RECORD SET:
(* ===== verification/VmCallExec.v ===== *)
(** * Instructions that call: CREATE, CREATE2, CALL, CALLCODE, DELEGATECALL, STATICCALL

    They keep the frame invariant when the calls they make behave ([ops_ok])
    and the gas function has reserved the gas of the call. *)
From S2P Require Import Prelude BigMath Params OpCodes VmAnalysis VmMemory VmTypes VmLaws.
From S2P Require Import VmSpec VmGas VmInstructions VmExec.

(** The gas set aside for a call, with the stipend of a call that transfers
    value, is below what the frame had before it was charged. *)
Definition ready_value {DB} (f : Frame DB) (B : Z) : Prop :=
  0 <= callGasTemp (yvm f) ∧
  ∀ v, stack f !! 2%nat = Some v →
       callGasTemp (yvm f) + (if Sign v =? 0 then 0 else CallStipend) + Gas (contract f) < B.

Definition ready_plain {DB} (f : Frame DB) (B : Z) : Prop :=
  0 <= callGasTemp (yvm f) ∧ callGasTemp (yvm f) + Gas (contract f) < B.

Lemma BigToAddress_nonneg x : 0 <= BigToAddress x.
Proof. unfold BigToAddress. rewrite BytesToAddress_mod. apply Z.mod_pos_bound. lia. Qed.

#[export] Hint Resolve BigToAddress_nonneg : words.

Lemma contract_ref_ok c : contract_ok c → ref_ok (contract_ref c).
Proof. intros []. by repeat split. Qed.

Section CallExec.
Context `{StateLaws DB} `{!Crypto}.
Variable e : Env DB.
Hypothesis He : env_ok e.

Lemma wp_on_yvm {A B} F (m : M (YVM DB) A) (k : A → M (Frame DB) B) Q p st mm c y :
  wp F m (λ a y', wp F (k a) Q {| pc := p; stack := st; memory := mm; contract := c; yvm := y' |}) y →
  wp F (on_yvm m ≫= k) Q {| pc := p; stack := st; memory := mm; contract := c; yvm := y |}.
Proof. intros Hm. apply wp_bind. by apply wp_zoom. Qed.

Notation csh n := {| npop := n; npush := 1; sh_jumps := false; sh_ends := false |}.

(** A frame with one word pushed and the gas handed back. *)
Lemma call_frame_post n B p st0 st m m' c y y' g gas w ret :
  frame_ok {| pc := p; stack := st0; memory := m; contract := c; yvm := y |} →
  words_ok st → (length st + n = length st0)%nat → 0 <= w →
  p < zlen (Code c) → Len m' = Len m → lastGasCost m' = lastGasCost m →
  B <= max_gas → 0 <= g <= gas → Gas c + gas < B → yvm_rel e y y' →
  exec_post e (csh n) B {| pc := p; stack := st0; memory := m; contract := c; yvm := y |} (ret, None)
    {| pc := p; stack := w :: st; memory := m'; contract := with_Gas (uint64 (Gas c + g)) c; yvm := y' |}.
Proof.
  intros Hf Hw Hl Hw0 Hp Hm Hm' HB Hg Hgas Hy. pose proof (fo_contract _ Hf) as Hc.
  pose proof (co_gas _ Hc) as Hcg. pose proof (fo_pc _ Hf) as Hpc. cbn in *.
  unfold max_gas in *. rewrite uint64_id by (unfold is_uint64; lia).
  split; cbn; try done; [intros _; lia|by constructor|lia|intros _ _; lia].
Qed.

(** The common end of the call instructions. *)
Lemma call_return_ok n B p st0 st m c y y' r gas retOffset retSize :
  frame_ok {| pc := p; stack := st0; memory := m; contract := c; yvm := y |} →
  words_ok st → (length st + n = length st0)%nat →
  p < zlen (Code c) → B <= max_gas → Gas c + gas < B →
  0 <= retOffset → 0 <= retSize → calcMemSize retOffset retSize <= Len m →
  call_post e y gas r y' →
  wp stale (call_return r retOffset retSize)
    (exec_post e (csh n) B {| pc := p; stack := st0; memory := m; contract := c; yvm := y |})
    {| pc := p; stack := st; memory := m; contract := c; yvm := y' |}.
Proof.
  intros Hf Hw Hl Hp HB Hgas Ho Hs Hm [Hg Hy]. destruct r as [[ret g] err]. cbn in Hg.
  pose proof (fo_mem _ Hf) as Hmo. cbn in Hmo.
  destruct (set_window m retOffset retSize ret) as (m' & E & Hl' & Hf'); [done..|].
  unfold call_return. cbv zeta.
  assert (∀ w m'', 0 <= w → Len m'' = Len m → lastGasCost m'' = lastGasCost m →
    wp stale (_ ← add_gas g; mret (ret, None))
      (exec_post e (csh n) B {| pc := p; stack := st0; memory := m; contract := c; yvm := y |})
      {| pc := p; stack := w :: st; memory := m''; contract := c; yvm := y' |}) as Hend.
  { intros w m'' Hw0 Hm1 Hm2. unfold wp, add_gas. vm_run. by eapply call_frame_post. }
  destruct (bool_decide (err ≠ None)); apply wp_push;
    (destruct (bool_decide (err = None) || bool_decide (err = Some errExecutionReverted));
     [eapply wp_memory_Set; [exact E|]; vm_run|apply wp_bind, wp_ret]; by apply Hend).
Qed.

(** The same for an instruction that calls: [B] bounds the gas, [Hready] is
    what the gas function left. *)
Ltac vm_start_call :=
  let Hf := fresh "Hf" in let Hl := fresh "Hl" in
  intros o B [p st m c y] Hops HB Hf Hl Hmem Hpc Hready Hst; vm_words_start Hf Hl;
  destruct Hpc as [Hpc HgasB]; [done|].

Lemma BigMax_le x y z : BigMax x y <= z → x <= z ∧ y <= z.
Proof. rewrite BigMax_max. lia. Qed.

Lemma max_memory_input (d : list byte) : zlen d <= max_memory → zlen d < 2 ^ 60.
Proof. unfold max_memory. lia. Qed.

Lemma U256_sign v : 0 <= v → negb (Sign (U256 v) =? 0) = true → (Sign v =? 0) = false.
Proof.
  unfold Sign. intros Hv. destruct (Z.eqb_spec (Z.sgn v) 0) as [E|]; [|done].
  assert (v = 0) as -> by lia. done.
Qed.

(** The gas passed on: the reserved gas and the stipend. *)
Lemma stipend_gas t v g B :
  0 <= t → 0 <= v → 0 <= g → B <= max_gas →
  t + (if Sign v =? 0 then 0 else CallStipend) + g < B →
  let gas := if negb (Sign (U256 v) =? 0) then uint64 (t + CallStipend) else t in
  0 <= gas ∧ g + gas < B.
Proof.
  intros Ht Hv Hg HB Hs gas. unfold max_gas in *.
  destruct (negb (Sign (U256 v) =? 0)) eqn:E; unfold gas.
  - rewrite (U256_sign v Hv E) in Hs. rewrite uint64_id by (unfold is_uint64; lia). lia.
  - destruct (Sign v =? 0); lia.
Qed.

Lemma opCall_ok : exec_ok e CALL opCall (Some memoryCall) false (csh 7) ready_value.
Proof.
  vm_start_call. mem_fact. apply BigMax_le in Hms as [Hret Hin].
  destruct Hready as [Ht Hready]. specialize (Hready _ eq_refl). cbn in Ht, Hready.
  unfold opCall. vm_to_state. read_window m z2 z3. vm_to_state.
  destruct (stipend_gas (callGasTemp y) z1 (Gas c) B) as [Hg0 Hg1];
    [done|done|by apply Gas_nonneg|done|done|].
  set (gas := if negb _ then _ else _) in *.
  apply wp_on_yvm. eapply wp_mono.
  - apply (oo_Call _ _ _ Hops); [by apply contract_ref_ok|apply BigToAddress_nonneg
      |by apply max_memory_input| |apply U256_nonneg|frame_state|].
    + pose proof (Gas_nonneg c Hc). lia.
    + intros Hb Hr. destruct (Hst Hb Hr) as [_ Hz]. specialize (Hz eq_refl).
      cbn in Hz. by injection Hz as ->.
  - intros r y' Hr. eapply call_return_ok; try done; cbn; lia.
Qed.

Lemma opCallCode_ok opc : exec_ok e opc opCallCode (Some memoryCall) false (csh 7) ready_value.
Proof.
  vm_start_call. mem_fact. apply BigMax_le in Hms as [Hret Hin].
  destruct Hready as [Ht Hready]. specialize (Hready _ eq_refl). cbn in Ht, Hready.
  unfold opCallCode. vm_to_state. read_window m z2 z3. vm_to_state.
  destruct (stipend_gas (callGasTemp y) z1 (Gas c) B) as [Hg0 Hg1];
    [done|done|by apply Gas_nonneg|done|done|].
  set (gas := if negb _ then _ else _) in *.
  apply wp_on_yvm. eapply wp_mono.
  - apply (oo_CallCode _ _ _ Hops); [by apply contract_ref_ok|apply BigToAddress_nonneg
      |by apply max_memory_input| |apply U256_nonneg|frame_state].
    pose proof (Gas_nonneg c Hc). lia.
  - intros r y' Hr. eapply call_return_ok; try done; cbn; lia.
Qed.

Lemma opDelegateCall_ok opc :
  exec_ok e opc opDelegateCall (Some memoryDelegateCall) false (csh 6) ready_plain.
Proof.
  vm_start_call. mem_fact. apply BigMax_le in Hms as [Hret Hin].
  destruct Hready as [Ht Hready]. cbn in Ht, Hready.
  unfold opDelegateCall. vm_to_state. read_window m z1 z2. vm_to_state.
  apply wp_on_yvm. eapply wp_mono.
  - apply (oo_DelegateCall _ _ _ Hops); [by apply contract_ref_ok|apply BigToAddress_nonneg
      |by apply max_memory_input| |frame_state].
    pose proof (Gas_nonneg c Hc). lia.
  - intros r y' Hr. eapply call_return_ok; try done; cbn; lia.
Qed.

Lemma opStaticCall_ok opc :
  exec_ok e opc opStaticCall (Some memoryStaticCall) false (csh 6) ready_plain.
Proof.
  vm_start_call. mem_fact. apply BigMax_le in Hms as [Hret Hin].
  destruct Hready as [Ht Hready]. cbn in Ht, Hready.
  unfold opStaticCall. vm_to_state. read_window m z1 z2. vm_to_state.
  apply wp_on_yvm. eapply wp_mono.
  - apply (oo_StaticCall _ _ _ Hops); [by apply contract_ref_ok|apply BigToAddress_nonneg
      |by apply max_memory_input| |frame_state].
    pose proof (Gas_nonneg c Hc). lia.
  - intros r y' Hr. eapply call_return_ok; try done; cbn; lia.
Qed.

(** ** Creations *)

Lemma wp_use_gas {A} F g p st m c y (k : bool → M (Frame DB) A) Q :
  0 <= g <= Gas c → Gas c <= max_gas →
  wp F (k true) Q {| pc := p; stack := st; memory := m; contract := with_Gas (Gas c - g) c; yvm := y |} →
  wp F (use_gas g ≫= k) Q {| pc := p; stack := st; memory := m; contract := c; yvm := y |}.
Proof.
  intros Hg Hm Hk. apply wp_bind. unfold wp at 1, use_gas, UseGas. cbn [contract].
  destruct (Z.ltb_spec (Gas c) g); [lia|]. cbv zeta beta iota.
  unfold max_gas in Hm. rewrite uint64_id by (unfold is_uint64; lia). exact Hk.
Qed.

Notation wsh n := {| npop := n; npush := 1; sh_jumps := false; sh_ends := false |}.

Lemma create_end_post n B p st0 st m c y y' g gas w ret :
  frame_ok {| pc := p; stack := st0; memory := m; contract := c; yvm := y |} →
  words_ok st → (length st + n = length st0)%nat → 0 <= w → p < zlen (Code c) →
  B <= max_gas → Gas c < B → 0 <= g <= gas → gas <= Gas c → yvm_rel e y y' →
  wp stale (_ ← add_gas g; mret (ret, None))
    (exec_post e (wsh n) B {| pc := p; stack := st0; memory := m; contract := c; yvm := y |})
    {| pc := p; stack := w :: st; memory := m; contract := with_Gas (Gas c - gas) c; yvm := y' |}.
Proof.
  intros Hf Hw Hl Hw0 Hp HB HgB Hg Hgas Hy. unfold wp, add_gas. vm_run.
  pose proof (fo_pc _ Hf) as Hpc. cbn in *. unfold max_gas in *.
  rewrite uint64_id by (unfold is_uint64; lia).
  split; cbn; try done; [intros _; lia|by constructor|lia|intros _ _; lia].
Qed.

Lemma gas_63_64 g : 0 <= g <= max_gas → uint64 (g - g / 64) = g - g / 64 ∧ 0 <= g - g / 64 <= g.
Proof.
  intros Hg. unfold max_gas in Hg. pose proof (Z.div_pos g 64 ltac:(lia) ltac:(lia)).
  pose proof (Z.div_le_upper_bound g 64 g ltac:(lia) ltac:(lia)).
  rewrite uint64_id by (unfold is_uint64; lia). lia.
Qed.

Lemma not_read_only (b r : bool) : (b = true → r = true → true = false ∧ True) → b = true → r = false.
Proof. destruct r; [|done]. intros Hst Hb. by destruct (Hst Hb eq_refl). Qed.

Lemma opCreate_ok opc : exec_ok e opc opCreate (Some memoryCreate) true (wsh 3) no_call.
Proof.
  vm_start_call. mem_fact. unfold opCreate. vm_to_state. read_window m z0 z1. vm_to_state.
  pose proof (co_gas _ Hc) as Hcg.
  set (gas := if IsEIP150 (chainConfig e) (BlockNumber (ctx e)) then _ else _).
  assert (0 <= gas <= Gas c) as Hg.
  { unfold gas. destruct (gas_63_64 _ Hcg) as [-> ?]. destruct (IsEIP150 _ _); lia. }
  apply wp_use_gas; [done|lia|]. apply wp_on_yvm. eapply wp_mono.
  - apply (oo_Create _ _ _ Hops); [by apply contract_ref_ok|by apply max_memory_input
      |lia|done|frame_state|]. apply not_read_only. intros Hb Hr. destruct (Hst Hb Hr) as [Hx _]. discriminate Hx.
  - intros [[[res addr] rg] suberr] y' (Hrg & Ha & Hy). cbn in Hrg, Ha. cbv iota beta.
    assert (∀ w, 0 <= w → wp stale
      (_ ← add_gas rg; if bool_decide (suberr = Some errExecutionReverted) then mret (res, None)
                       else done_nil)
      (exec_post e (wsh 3) B {| pc := p; stack := z :: z0 :: z1 :: st; memory := m; contract := c;
                                yvm := y |})
      {| pc := p; stack := w :: st; memory := m; contract := with_Gas (Gas c - gas) c; yvm := y' |})
      as Hend.
    { intros w Hw0. destruct (bool_decide _); (eapply create_end_post; try done; cbn; lia). }
    repeat case_match; apply wp_push, Hend; (done || lia).
Qed.

Lemma opCreate2_ok opc : exec_ok e opc opCreate2 (Some memoryCreate2) true (wsh 4) no_call.
Proof.
  vm_start_call. mem_fact. unfold opCreate2. vm_to_state. read_window m z0 z1. vm_to_state.
  pose proof (co_gas _ Hc) as Hcg. destruct (gas_63_64 _ Hcg) as [-> Hg].
  apply wp_use_gas; [done|lia|]. apply wp_on_yvm. eapply wp_mono.
  - apply (oo_Create2 _ _ _ Hops); [by apply contract_ref_ok|by apply max_memory_input
      |lia|done|frame_state|]. apply not_read_only. intros Hb Hr. destruct (Hst Hb Hr) as [Hx _]. discriminate Hx.
  - intros [[[res addr] rg] suberr] y' (Hrg & Ha & Hy). cbn in Hrg, Ha. cbv iota beta.
    destruct (bool_decide (suberr ≠ None)); apply wp_push;
      (case_match; (eapply create_end_post; try done; cbn; lia)).
Qed.

End CallExec.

ACTION ITEM:
Reproduce exactly the section above that begins at the line containing "(** The common" and ends at the line containing "memory := m'';", leaving out all other lines.

SOLUTION TO THE PROBLEM:
(** The common end of the call instructions. *)
Lemma call_return_ok n B p st0 st m c y y' r gas retOffset retSize :
  frame_ok {| pc := p; stack := st0; memory := m; contract := c; yvm := y |} →
  words_ok st → (length st + n = length st0)%nat →
  p < zlen (Code c) → B <= max_gas → Gas c + gas < B →
  0 <= retOffset → 0 <= retSize → calcMemSize retOffset retSize <= Len m →
  call_post e y gas r y' →
  wp stale (call_return r retOffset retSize)
    (exec_post e (csh n) B {| pc := p; stack := st0; memory := m; contract := c; yvm := y |})
    {| pc := p; stack := st; memory := m; contract := c; yvm := y' |}.
Proof.
  intros Hf Hw Hl Hp HB Hgas Ho Hs Hm [Hg Hy]. destruct r as [[ret g] err]. cbn in Hg.
  pose proof (fo_mem _ Hf) as Hmo. cbn in Hmo.
  destruct (set_window m retOffset retSize ret) as (m' & E & Hl' & Hf'); [done..|].
  unfold call_return. cbv zeta.
  assert (∀ w m'', 0 <= w → Len m'' = Len m → lastGasCost m'' = lastGasCost m →
    wp stale (_ ← add_gas g; mret (ret, None))
      (exec_post e (csh n) B {| pc := p; stack := st0; memory := m; contract := c; yvm := y |})
      {| pc := p; stack := w :: st; memory := m''; contract := c; yvm := y' |}) as Hend.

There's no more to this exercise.